How to successfully navigate the aged care discussion with a loved one

May 10, 2023
Having the aged care conversation with a loved one can be a challenging but necessary step in ensuring their wellbeing as they age. Source: Getty Images.

Having a conversation with a loved one about aged care can be a difficult and emotional experience. It may involve discussing the potential need for support, changes to living arrangements, and the management of finances and healthcare.

However, having this conversation is crucial to ensure that your loved one receives the care and support they need as they age. It can also provide peace of mind for both you and your loved one, knowing that plans have been put in place for the future. While it may be uncomfortable to initiate this conversation, it is an important step toward ensuring the best possible care for your loved one.

The family meeting

A family meeting might be with the entire family or just with your loved ones – every family is different.

The important part is that you have an opportunity to understand your loved ones needs and wishes so you can seek advice to start building an action plan and ensure the family has certainty in the path forward.

Even if your parents or loved ones don’t need extra support right now, it’s good to have a plan and understand their wishes when they do need that extra help.

If you are that older person in the conversation, it is crucial to make yourself heard while still maintaining your control and independence so you can participate in putting strategies in place.

At the end of the day, it can be an uncomfortable conversation. But making these big decisions for someone else once a crisis has occurred can be incredibly hard, especially if you don’t have a clear understanding of your parents’ or loved one’s preferences.

Planning and professional advice are the keys to quality care and effective decision-making. Your plan needs to consider strategies to ensure the home environment and care supports are appropriate and how to fund quality levels of care.

Handling conflicts

Emotional conflicts between family members can make the transition to Aged Care more distressing and potentially cause unnecessary friction between family members. However, a family meeting to plan for aged care can minimise future conflicts within your family.

A well-run family meeting can allow parents, children and other family members to discuss issues and preferences, express concerns and make decisions that work for your family as a whole. To assist with this, you may consider an independent third party to help facilitate the meeting. Someone who is objective but understands the aged care system can assist with arranging and running a family meeting to help everyone see the options more clearly.

When to start the Aged Care conversation?

If a crisis has occurred and your parents or loved ones can’t return home from the hospital, you are in crisis mode, and this is generally not the best time to be making life-changing decisions. So the earlier you have the aged care conversation, the better.

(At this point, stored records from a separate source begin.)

(** ** Further methods: shutdown, session status, haptics, frame submission *)

Definition XR_NO_DURATION : Z := 0.
Definition XR_INFINITE_DURATION : Z := 2 ^ 32.
Definition XR_MIN_HAPTIC_DURATION : Z := -1.
Definition XR_FREQUENCY_UNSPECIFIED : Z := 0.

(** [OpenXR.destroy].  With an application object the runtime's answer is
    returned at once; the two assignments, of [_lib] and of [_app], are
    reached only without one. *)
Definition destroy (rt_destroyed : bool) : M bool :=
  do o <- get_self;
  match _app o with
  | Some _ => call_runtime rt_destroyed
  | None => assign (set__app None) ;; ret true
  end.

(** [OpenXR.is_session_running]. *)
Definition is_session_running (rt_running : bool) : M bool :=
  do o <- get_self;
  if _disable_openxr o then ret true
  else call_runtime rt_running.

(** A Python number, as the values of a haptic dictionary are. *)
Inductive number :=
| Int (z : Z)
| Float (f : R).

(** [ctypes.c_float(v)] and [ctypes.c_int64(v)]: the first takes any
    number, the second takes integers only and keeps their low 64 bits,
    read as a signed value. *)
Definition c_float (v : number) : R :=
  match v with
  | Int z => IZR z
  | Float f => f
  end.

Definition c_int64 (v : number) : outcome Z :=
  match v with
  | Int z => Ok ((z + 2 ^ 63) mod 2 ^ 64 - 2 ^ 63)%Z
  | Float _ => Raise TypeError
  end.

(** The three values [apply_haptic_feedback] hands to the runtime:
    amplitude, duration and frequency, read from the dictionary with their
    defaults and, on the ctypes transport, converted. *)
Definition haptic_arguments (use_ctypes : bool) (haptic_feedback : gmap string number)
    : outcome (number * number * number) :=
  let amplitude := default (Float (1 / 2)) (haptic_feedback !! "amplitude") in
  let duration := default (Int XR_MIN_HAPTIC_DURATION) (haptic_feedback !! "duration") in
  let frequency := default (Int XR_FREQUENCY_UNSPECIFIED) (haptic_feedback !! "frequency") in
  if use_ctypes then
    match c_int64 duration with
    | Raise e => Raise e
    | Ok d => Ok (Float (c_float amplitude), Int d, Float (c_float frequency))
    end
  else Ok (amplitude, duration, frequency).

(** [OpenXR.apply_haptic_feedback]. *)
Definition apply_haptic_feedback (path : string) (haptic_feedback : gmap string number)
    (rt_applied : bool) : M bool :=
  do o <- get_self;
  if _disable_openxr o then ret true
  else
    match haptic_arguments (_use_ctypes o) haptic_feedback with
    | Raise e => raise e
    | Ok _ => call_runtime rt_applied
    end.

(** [OpenXR.stop_haptic_feedback]. *)
Definition stop_haptic_feedback (path : string) (rt_stopped : bool) : M bool :=
  do o <- get_self;
  if _disable_openxr o then ret true
  else call_runtime rt_stopped.

(** [frame.shape[2]] of an image with at least one pixel. *)
Definition shape2 (img : image) : nat :=
  match img with
  | (p :: _) :: _ => length p
  | _ => 0
  end.

(** What [set_frames] leaves behind: its result, the arrays it keeps in
    [self._frame_left] and [self._frame_right] (the ones it submits), the
    flag it submits with them, and the heap. *)
Record submission := mkSubmission {
  submitted : bool;
  frame_left : option ndarray;
  frame_right : option ndarray;
  use_rgba : bool;
  heap_after : heap
}.

(** [OpenXR.set_frames].  The two transports differ only in how the
    arrays are handed over.  In stub mode nothing is kept. *)
Definition set_frames (interpolate : image -> nat -> nat -> image) (o : OpenXR)
    (h : heap) (configuration_views : list XrViewConfigurationView)
    (left : ndarray) (right : option ndarray) (rt_set : bool) : outcome submission :=
  match content h left with
  | None => Raise IndexError
  | Some left_image =>
      let use_rgba := (shape2 left_image =? 4)%nat in
      if _disable_openxr o then Ok (mkSubmission true None None use_rgba h)
      else
        match configuration_views !! 0%nat with
        | None => Raise IndexError
        | Some view0 =>
            match _transform interpolate o h view0 left with
            | Raise e => Raise e
            | Ok (frame_left, h) =>
                match right with
                | None =>
                    match _app o with
                    | None => Raise AttributeError
                    | Some _ => Ok (mkSubmission rt_set (Some frame_left) None use_rgba h)
                    end
                | Some right_frame =>
                    match configuration_views !! 1%nat with
                    | None => Raise IndexError
                    | Some view1 =>
                        match _transform interpolate o h view1 right_frame with
                        | Raise e => Raise e
                        | Ok (frame_right, h) =>
                            match _app o with
                            | None => Raise AttributeError
                            | Some _ =>
                                Ok (mkSubmission rt_set (Some frame_left)
                                      (Some frame_right) use_rgba h)
                            end
                        end
                    end
                end
            end
        end
  end.
(** A comparison with NaN on the left is false. *)
Lemma nan_compare_false (a c : float) :
  is_nan a = true -> JS.lt a c = false /\ JS.gt a c = false /\ JS.le a c = false.
Proof.
  intros Ha.
  assert ((a ?= c) = FNotComparable) as Hac by (apply Binary64.compare_nan; auto).
  assert ((c ?= a) = FNotComparable) as Hca by (apply Binary64.compare_nan; auto).
  unfold JS.lt, JS.gt, JS.le.
  now rewrite !Binary64.ltb_compare, Binary64.leb_compare, Hac, Hca.
Qed.

End BoxValidationFacts.

(** X24. [validateBoundingBox] rejects a missing box, and a box it accepts
    has no negative [x] or [y], no [width] or [height] that is [<= 0], and
    neither [x + width] above the image width nor [y + height] above the
    image height; for coordinates and image sizes that are numbers (not
    NaN), the corner is at or after the origin and the sizes are
    positive. *)
Theorem validateBoundingBox_accepts (box : option Box) (imageWidth imageHeight : float) :
  Validation.validateBoundingBox box imageWidth imageHeight = true ->
  exists b, box = Some b /\
    JS.gt (x b + width b) imageWidth = false /\
    JS.gt (y b + height b) imageHeight = false /\
    (is_nan (x b) = false -> JS.le 0 (x b) = true) /\
    (is_nan (y b) = false -> JS.le 0 (y b) = true) /\
    (is_nan (width b) = false -> JS.lt 0 (width b) = true) /\
    (is_nan (height b) = false -> JS.lt 0 (height b) = true).
Proof.
  destruct box as [b|]; [|discriminate]. unfold Validation.validateBoundingBox.
  destruct (JS.lt (x b) 0) eqn:Hx; [discriminate|].
  destruct (JS.lt (y b) 0) eqn:Hy; [discriminate|].
  destruct (JS.le (width b) 0) eqn:Hw; [discriminate|].
  destruct (JS.le (height b) 0) eqn:Hh; [discriminate|].
  cbn [orb].
  destruct (JS.gt (x b + width b) imageWidth) eqn:Hxw; [discriminate|].
  destruct (JS.gt (y b + height b) imageHeight) eqn:Hyh; [discriminate|].
  intros _. exists b. split; [reflexivity|]. split; [exact Hxw|].
  split; [exact Hyh|].
  assert (forall v, JS.lt v 0 = false -> is_nan v = false -> JS.le 0 v = true) as Hle.
  { intros v Hv Hn. apply Binary64.not_gt_le; [reflexivity | exact Hn | exact Hv]. }
  assert (forall v, JS.le v 0 = false -> is_nan v = false -> JS.lt 0 v = true) as Hlt.
  { intros v Hv Hn. unfold JS.le in Hv. unfold JS.lt.
    rewrite Binary64.leb_compare in Hv.
    rewrite Binary64.ltb_compare, (Binary64.compare_antisym v 0%float).
    destruct (v ?= 0)%float eqn:E; try discriminate; try reflexivity.
    apply Binary64.compare_nan in E. destruct E as [E|E]; [congruence|].
    vm_compute in E. discriminate E. }
  split; [now apply Hle|]. split; [now apply Hle|].
  split; now apply Hlt.
Qed.

Lemma validateBoundingBox_accepts_witness :
  exists b, Some (mkBox 10 20 30 40) = Some b /\
    JS.gt (x b + width b) 100 = false /\
    JS.gt (y b + height b) 100 = false /\
    (is_nan (x b) = false -> JS.le 0 (x b) = true) /\
    (is_nan (y b) = false -> JS.le 0 (y b) = true) /\
    (is_nan (width b) = false -> JS.lt 0 (width b) = true) /\
    (is_nan (height b) = false -> JS.lt 0 (height b) = true).
Proof.
  apply (validateBoundingBox_accepts (Some (mkBox 10 20 30 40)) 100 100).
  reflexivity.
Defined.

(** X25. A box whose [x] and [y] are NaN escapes the image bounds: with any
    [width] and [height] that are not [<= 0], [validateBoundingBox] accepts
    it for every image size. *)
Theorem validateBoundingBox_accepts_nan_corner (box : Box)
    (imageWidth imageHeight : float) :
  is_nan (x box) = true -> is_nan (y box) = true ->
  JS.le (width box) 0 = false -> JS.le (height box) 0 = false ->
  Validation.validateBoundingBox (Some box) imageWidth imageHeight = true.
Proof.
  intros Hx Hy Hw Hh. unfold Validation.validateBoundingBox.
  destruct (BoxValidationFacts.nan_compare_false (x box) 0 Hx) as (-> & _ & _).
  destruct (BoxValidationFacts.nan_compare_false (y box) 0 Hy) as (-> & _ & _).
  rewrite Hw, Hh. cbn [orb].
  destruct (BoxValidationFacts.nan_compare_false (x box + width box) imageWidth
              (BoxValidationFacts.nan_add _ _ Hx)) as (_ & -> & _).
  destruct (BoxValidationFacts.nan_compare_false (y box + height box) imageHeight
              (BoxValidationFacts.nan_add _ _ Hy)) as (_ & -> & _).
  reflexivity.
Qed.

Lemma validateBoundingBox_accepts_nan_corner_witness :
  Validation.validateBoundingBox (Some (mkBox nan nan 5000 5000)) 100 100 = true.
Proof.
  apply (validateBoundingBox_accepts_nan_corner (mkBox nan nan 5000 5000) 100 100);
    reflexivity.
Defined.

(** X26. Without four regressors for its first anchor, [_decodeAnchors]
    returns no detection, whatever the scores are: an anchor whose four
    offsets are not all inside [regressors] is skipped. *)
Theorem decodeAnchors_no_regressors (Math_exp : float -> float)
    (cfg : Config.FaceDetection) (this_anchors : option (list Anchor))
    (regressors classificators : list float) (targetSize : float)
    (mapFunc : float -> float -> float -> float -> Box) :
  length regressors <= 3 ->
  Decoder._decodeAnchors Math_exp cfg this_anchors regressors classificators
    targetSize mapFunc = [].
Proof.
  intros Hlen. unfold Decoder._decodeAnchors.
  apply (DecodeFacts.for_invariant (fun _ st => st = [])); [reflexivity|].
  intros i st _ ->. unfold Decoder.decode_step.
  destruct (JS.lt _ _); [reflexivity|].
  rewrite (proj2 (Nat.leb_le (length regressors) (i * 16 + 3))) by lia.
  reflexivity.
Qed.

Lemma decodeAnchors_no_regressors_witness :
  Decoder._decodeAnchors (fun _ => 1%float) (Config.faceDetection Config.config) None
    [0.5; 0.5; 0.5]%float [9; 9]%float 128
    (fun bx by_ bw bh => Decoder._mapFromLetterbox bx by_ bw bh 128 0 0 1 128 128)
  = [].
Proof.
  apply (decodeAnchors_no_regressors (fun _ => 1%float)
           (Config.faceDetection Config.config) None [0.5; 0.5; 0.5]%float).
  simpl. lia.
Defined.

Planning ensures that parents are fully involved in the decision-making and removes some of the stress from other family members. With a well-organised plan in place, your family can respond more quickly and effectively when an event requiring a move to aged care occurs.

What to discuss?

By allowing your parents or loved ones to think about what is important to them and give you some instructions, you have something to guide you if you need to make choices for them in the future.

Understanding the steps to get that extra support can assist you to maintain your family members’ independence for longer.

As a carer of a loved one who needs additional help, seeing if you are eligible for government support with tasks, even as simple as cleaning, can significantly lift the emotional and physical load. Remember that there are resources available, and it is okay to seek help when you need it.

Professional advice

Seeking objective advice can help navigate the aged care system, identifying the information that is meaningful and relevant to your decisions. There is no denying that these conversations are challenging, but sooner or later these hard decisions may need to be made, and it is better to plan early when your loved ones can participate in the decision-making process and make their wishes clear.

Making an informed decision about aged care is incredibly important, as making the wrong decision can have far-reaching consequences for the whole family.

Aged care financial advice is a specialist area, and the rules constantly change, as do the available strategies. Seek out an accredited aged care adviser to ensure you get the most appropriate advice for your circumstances.


IMPORTANT LEGAL INFO This article is of a general nature and FYI only, because it doesn’t take into account your financial or legal situation, objectives or needs. That means it’s not financial product or legal advice and shouldn’t be relied upon as if it is. Before making a financial or legal decision, you should work out if the info is appropriate for your situation and get independent, licensed financial services or legal advice.